Forecasting causal dynamics with universal reservoirs
Lyudmila Grigoryeva, James Louw, Juan-Pablo Ortega
TL;DR
This work develops a rigorous framework for forecasting causal dynamics with infinite memory using universal recurrent reservoirs, deriving explicit finite-horizon error bounds that scale as $e^{t(\lambda_1^{pos}+\delta)}$, where $\lambda_1^{pos}$ is the top Lyapunov exponent of the learned state-space system. It shows that, given an $\varepsilon$-accurate uniform approximation of the data-generating functional by a state-space learner, the forecast error in both state and observed variables can be tightly controlled for a finite horizon via a bound that incorporates Lipschitz constants and ergodic-transport constants, while accounting for Taylor expansion errors. The authors extend the analysis to the causal embedding forecasting scheme and illustrate the theory with numerical experiments on Lorenz and Rössler systems using echo state networks, demonstrating that the observed error growth aligns with the predicted Lyapunov-based rate.

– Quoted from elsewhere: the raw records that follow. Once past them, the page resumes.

(** ** Orphaned results *)

Definition calls_of (ms : list ChatMessage) : list ToolCallId := mjoin (message_calls <$> ms).

#[export] Instance calls_of_perm : Proper ((≡ₚ) ==> (≡ₚ)) calls_of.
Proof. intros ms ms' H. unfold calls_of. by rewrite H. Qed.

Lemma answered_in_ext ids ids' m :
  (∀ i, i ∈ ids ↔ i ∈ ids') → answered_in ids m = answered_in ids' m.
Proof.
  intros H. unfold answered_in. destruct (leading_result m) as [i|]; [|done].
  by apply bool_decide_ext.
Qed.

Lemma answered_calls ids m : message_calls m ≠ [] → answered_in ids m = true.
Proof. by destruct m. Qed.

Lemma drop_orphans_perm {S} (rows rows' : list (S * ChatMessage)) :
  rows ≡ₚ rows' → drop_orphan_tool_results rows ≡ₚ drop_orphan_tool_results rows'.
Proof.
  intros H. unfold drop_orphan_tool_results. rewrite H.
  erewrite filter_ext_in; [done|]. intros r _. cbn beta.
  rewrite (answered_in_ext _ (mjoin (message_calls <$> rows'.*2))); [done|].
  intros i. by rewrite H.
Qed.

(** A filter that keeps every row that issues calls keeps every call. *)
Lemma calls_of_filter ids (ms : list ChatMessage) i :
  i ∈ calls_of (filter (λ m, answered_in ids m = true) ms) ↔ i ∈ calls_of ms.
Proof.
  unfold calls_of. rewrite !list_elem_of_join. split; intros (l & Hi & Hl);
    exists l; (split; [done|]); apply list_elem_of_fmap in Hl as (m & -> & Hm);
    apply list_elem_of_fmap_2; apply list_elem_of_filter in Hm || apply list_elem_of_filter.
  - tauto.
  - split; [|done]. apply answered_calls. intros Hn. rewrite Hn in Hi. set_solver.
Qed.

(** ** The windowed read *)

Definition label_of (s : store) (overrides : ColleagueId → option str) (r : FeedRow) : option str :=
  match fr_sender r ≫= overrides with
  | Some n => Some n
  | None => fr_sender r ≫= names s
  end.

(** What the agent sees of a feed row. *)
Definition render (s : store) (viewer : ColleagueId) (overrides : ColleagueId → option str)
    (r : FeedRow) : ChatMessage :=
  cap_tool_results_in_place
    (map_row_for_viewer (fr_kind r) (fr_sender r) (label_of s overrides r) (fr_body r) viewer)
    (mkSeq (fr_seq r)).

Lemma decode_rows_Ok s viewer overrides rows :
  Forall (λ r, (0 ≤ fr_seq r)%Z) rows →
  decode_rows s viewer overrides rows
  = Ok ((λ r, (fr_kind r, (mkSeq (fr_seq r), render s viewer overrides r))) <$> rows).
Proof.
  induction 1 as [|r rows Hr _ IH]; [done|]. cbn [decode_rows]. unfold Seq_try_from.
  rewrite (proj2 (Z.ltb_ge _ _) Hr). cbn [res_map_err res_bind]. by rewrite IH.
Qed.

Lemma context_rows_spec thread agent since s :
  length (context_rows thread agent since s) ≤ MAX_CONTEXT_MESSAGES ∧
  (∀ r, r ∈ context_rows thread agent since s →
     r ∈ thread_messages s ∧ in_context thread agent (Seq_get since) r) ∧
  (∀ r r', r ∈ thread_messages s → in_context thread agent (Seq_get since) r →
     r ∉ context_rows thread agent since s → r' ∈ context_rows thread agent since s →
     (fr_seq r ≤ fr_seq r')%Z).
Proof.
  unfold context_rows. split_and!.
  - rewrite sort_by_perm, length_take. lia.
  - intros r. rewrite elem_of_sort_by. intros Hr%elem_of_take.
    destruct Hr as (i & Hr & _). apply list_elem_of_lookup_2 in Hr.
    rewrite elem_of_sort_by, list_elem_of_filter in Hr. tauto.
  - intros r r' Hr Hc. rewrite !elem_of_sort_by. intros Hn Hr'.
    apply Z.opp_le_mono. eapply (sorted_take_le (λ r, - fr_seq r)%Z);
      [apply sort_by_sorted|exact Hr'| |exact Hn].
    rewrite elem_of_sort_by, list_elem_of_filter. done.
Qed.
(* ===== verification/Catalog.v ===== *)
(** * The model catalog

    [provider/id.rs] and [provider/catalog.rs]: the closed set of models, the
    provider that serves each, its context window and the input it accepts. *)

From Stdlib Require Import ZArith Lia Ascii String.
From stdpp Require Import base gmap list strings.
From S2P Require Import Prelude Types.

Inductive ProviderId := Anthropic | Openai | Deepseek.
#[export] Instance ProviderId_eq_dec : EqDecision ProviderId.
Proof. solve_decision. Defined.

Definition ProviderId_as_str (p : ProviderId) : string :=
  match p with Anthropic => "anthropic" | Openai => "openai" | Deepseek => "deepseek" end.
#[export] Instance ProviderId_StrEnum : StrEnum ProviderId.
Proof.
  refine {| ALL := [Anthropic; Openai; Deepseek]; as_str := ProviderId_as_str |};
    abstract str_enum.
Defined.

Definition ProviderId_try_from (raw : str) : res ParseError ProviderId :=
  if bool_decide (raw = lit "anthropic") then Ok Anthropic
  else if bool_decide (raw = lit "openai") then Ok Openai
  else if bool_decide (raw = lit "deepseek") then Ok Deepseek
  else Err (Malformed "provider_id" "unknown provider").

Record ContextWindow := mkContextWindow { ContextWindow_get : Z }.
Inductive InvalidContextWindow := mkInvalidContextWindow.

Definition ContextWindow_try_from (raw : Z) : res InvalidContextWindow ContextWindow :=
  if (raw =? 0)%Z then Err mkInvalidContextWindow else Ok (mkContextWindow raw).

Record ModelCapabilities := mkModelCapabilities {
  images : bool; pdf : bool; office : bool; text : bool }.

Definition TEXT_ONLY : ModelCapabilities := mkModelCapabilities false false false true.
Definition ALL_CAPABILITIES : ModelCapabilities := mkModelCapabilities true true true true.

Definition is_pdf (m : AttachmentMime) : bool := match m with Pdf => true | _ => false end.
Definition is_text (m : AttachmentMime) : bool := match m with Text => true | _ => false end.

Definition accepts (c : ModelCapabilities) (m : AttachmentMime) : bool :=
  if is_image m then images c
  else if is_pdf m then pdf c
  else if is_text m then text c
  else office c.

Record CatalogEntry := mkCatalogEntry {
  ce_name : string;
  ce_provider : ProviderId;
  ce_context_window : ContextWindow;
  ce_capabilities : ModelCapabilities }.

Definition MODEL_CATALOG : list CatalogEntry :=
  [ mkCatalogEntry "claude-opus-4-7" Anthropic (mkContextWindow 200000) ALL_CAPABILITIES;
    mkCatalogEntry "claude-sonnet-4-6" Anthropic (mkContextWindow 200000) ALL_CAPABILITIES;
    mkCatalogEntry "claude-haiku-4-5" Anthropic (mkContextWindow 200000) ALL_CAPABILITIES;
    mkCatalogEntry "claude-sonnet-4-5" Anthropic (mkContextWindow 200000) ALL_CAPABILITIES;
    mkCatalogEntry "gpt-5.5" Openai (mkContextWindow 400000) ALL_CAPABILITIES;
    mkCatalogEntry "gpt-5.4" Openai (mkContextWindow 400000) ALL_CAPABILITIES;
    mkCatalogEntry "gpt-5.4-mini" Openai (mkContextWindow 400000) ALL_CAPABILITIES;
    mkCatalogEntry "gpt-5.4-nano" Openai (mkContextWindow 400000) ALL_CAPABILITIES;
    mkCatalogEntry "gpt-4o-mini" Openai (mkContextWindow 128000) ALL_CAPABILITIES;
    mkCatalogEntry "deepseek-v4-pro" Deepseek (mkContextWindow 1000000) TEXT_ONLY;
    mkCatalogEntry "deepseek-v4-flash" Deepseek (mkContextWindow 1000000) TEXT_ONLY ].

(** [Model]: a reference to a catalog row; the release build has no other rows. *)
Record Model := mkModel { entry : CatalogEntry }.

Definition provider (m : Model) : ProviderId := ce_provider (entry m).
Definition Model_as_str (m : Model) : str := lit (ce_name (entry m)).
Definition context_window (m : Model) : ContextWindow := ce_context_window (entry m).
Definition capabilities (m : Model) : ModelCapabilities := ce_capabilities (entry m).
Definition Model_all : list Model := mkModel <$> MODEL_CATALOG.

Inductive UnknownModel := mkUnknownModel (raw : str).

Definition Model_try_from (raw : str) : res UnknownModel Model :=
  match List.find (λ e, bool_decide (lit (ce_name e) = raw)) MODEL_CATALOG with
  | Some e => Ok (mkModel e)
  | None => Err (mkUnknownModel raw)
  end.

(** ** Correctness *)

Lemma catalog_entry_ok e : e ∈ MODEL_CATALOG →
  Model_try_from (lit (ce_name e)) = Ok (mkModel e)
  ∧ (2000 ≤ ContextWindow_get (ce_context_window e) ≤ U32_MAX)%Z
  ∧ text (ce_capabilities e) = true.
Proof.
  assert (Forall (λ e, Model_try_from (lit (ce_name e)) = Ok (mkModel e)
     ∧ (2000 ≤ ContextWindow_get (ce_context_window e) ≤ U32_MAX)%Z
     ∧ text (ce_capabilities e) = true) MODEL_CATALOG) as H.
  { repeat constructor; by vm_compute. }
  rewrite Forall_forall in H. apply H.
Qed.

(** The catalog's smart constructor accepts exactly the listed names, a model's
    name parses back to it, and every model has a positive window that fits
    [u32], takes text files, and takes images only where it also takes PDF. *)
Theorem model_roundtrip raw m :
  Model_try_from raw = Ok m →
  raw = Model_as_str m ∧ m ∈ Model_all ∧ Model_try_from (Model_as_str m) = Ok m
  ∧ (0 < ContextWindow_get (context_window m) ≤ U32_MAX)%Z
  ∧ accepts (capabilities m) Text = true
  ∧ (accepts (capabilities m) Png = accepts (capabilities m) Pdf).
Proof.
  unfold Model_try_from at 1. destruct (List.find _ _) as [e|] eqn:E; [|done]. intros [= <-].
  apply List.find_some in E as [Hin Hn]. apply list_elem_of_In in Hin. bools. subst raw.
  pose proof (catalog_entry_ok e Hin) as (Ht & Hw & Hx). split_and!; try done.
  - unfold Model_all. by apply list_elem_of_fmap_2.
  - unfold context_window. cbn. lia.
  - unfold context_window. cbn. lia.
  - cut (Forall (λ e, accepts (ce_capabilities e) Png = accepts (ce_capabilities e) Pdf)
           MODEL_CATALOG).
    + rewrite Forall_forall. intros H. by apply H.
    + repeat constructor.
Qed.

Lemma model_roundtrip_witness :
  ∃ m, Model_try_from (lit "gpt-4o-mini") = Ok m ∧ Model_try_from (Model_as_str m) = Ok m.
Proof.
  eexists. split; [by vm_compute|].
  refine (proj1 (proj2 (proj2 (model_roundtrip (lit "gpt-4o-mini") _ _)))). by vm_compute.
Defined.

The results provide a bridge between universal approximation in input/output systems and rigorous forecasting performance for dynamical systems, offering practical bounds and a methodology for assessing forecast reliability in CCIMs and related infinite-memory settings.
Abstract
An iterated multistep forecasting scheme based on recurrent neural networks (RNN) is proposed for the time series generated by causal chains with infinite memory. This forecasting strategy contains, as a particular case, the iterative prediction strategies for dynamical systems that are customary in reservoir computing. Explicit error bounds are obtained as a function of the forecasting horizon, functional and dynamical features of the specific RNN used, and the approximation error committed by it. In particular, the growth rate of the error is shown to be exponential and controlled by the top Lyapunov exponent of the proxy system. The framework in the paper circumvents difficult-to-verify embedding hypotheses that appear in previous references in the literature and applies to new situations like the finite-dimensional observations of functional differential equations or the deterministic parts of stochastic processes to which standard embedding techniques do not necessarily apply.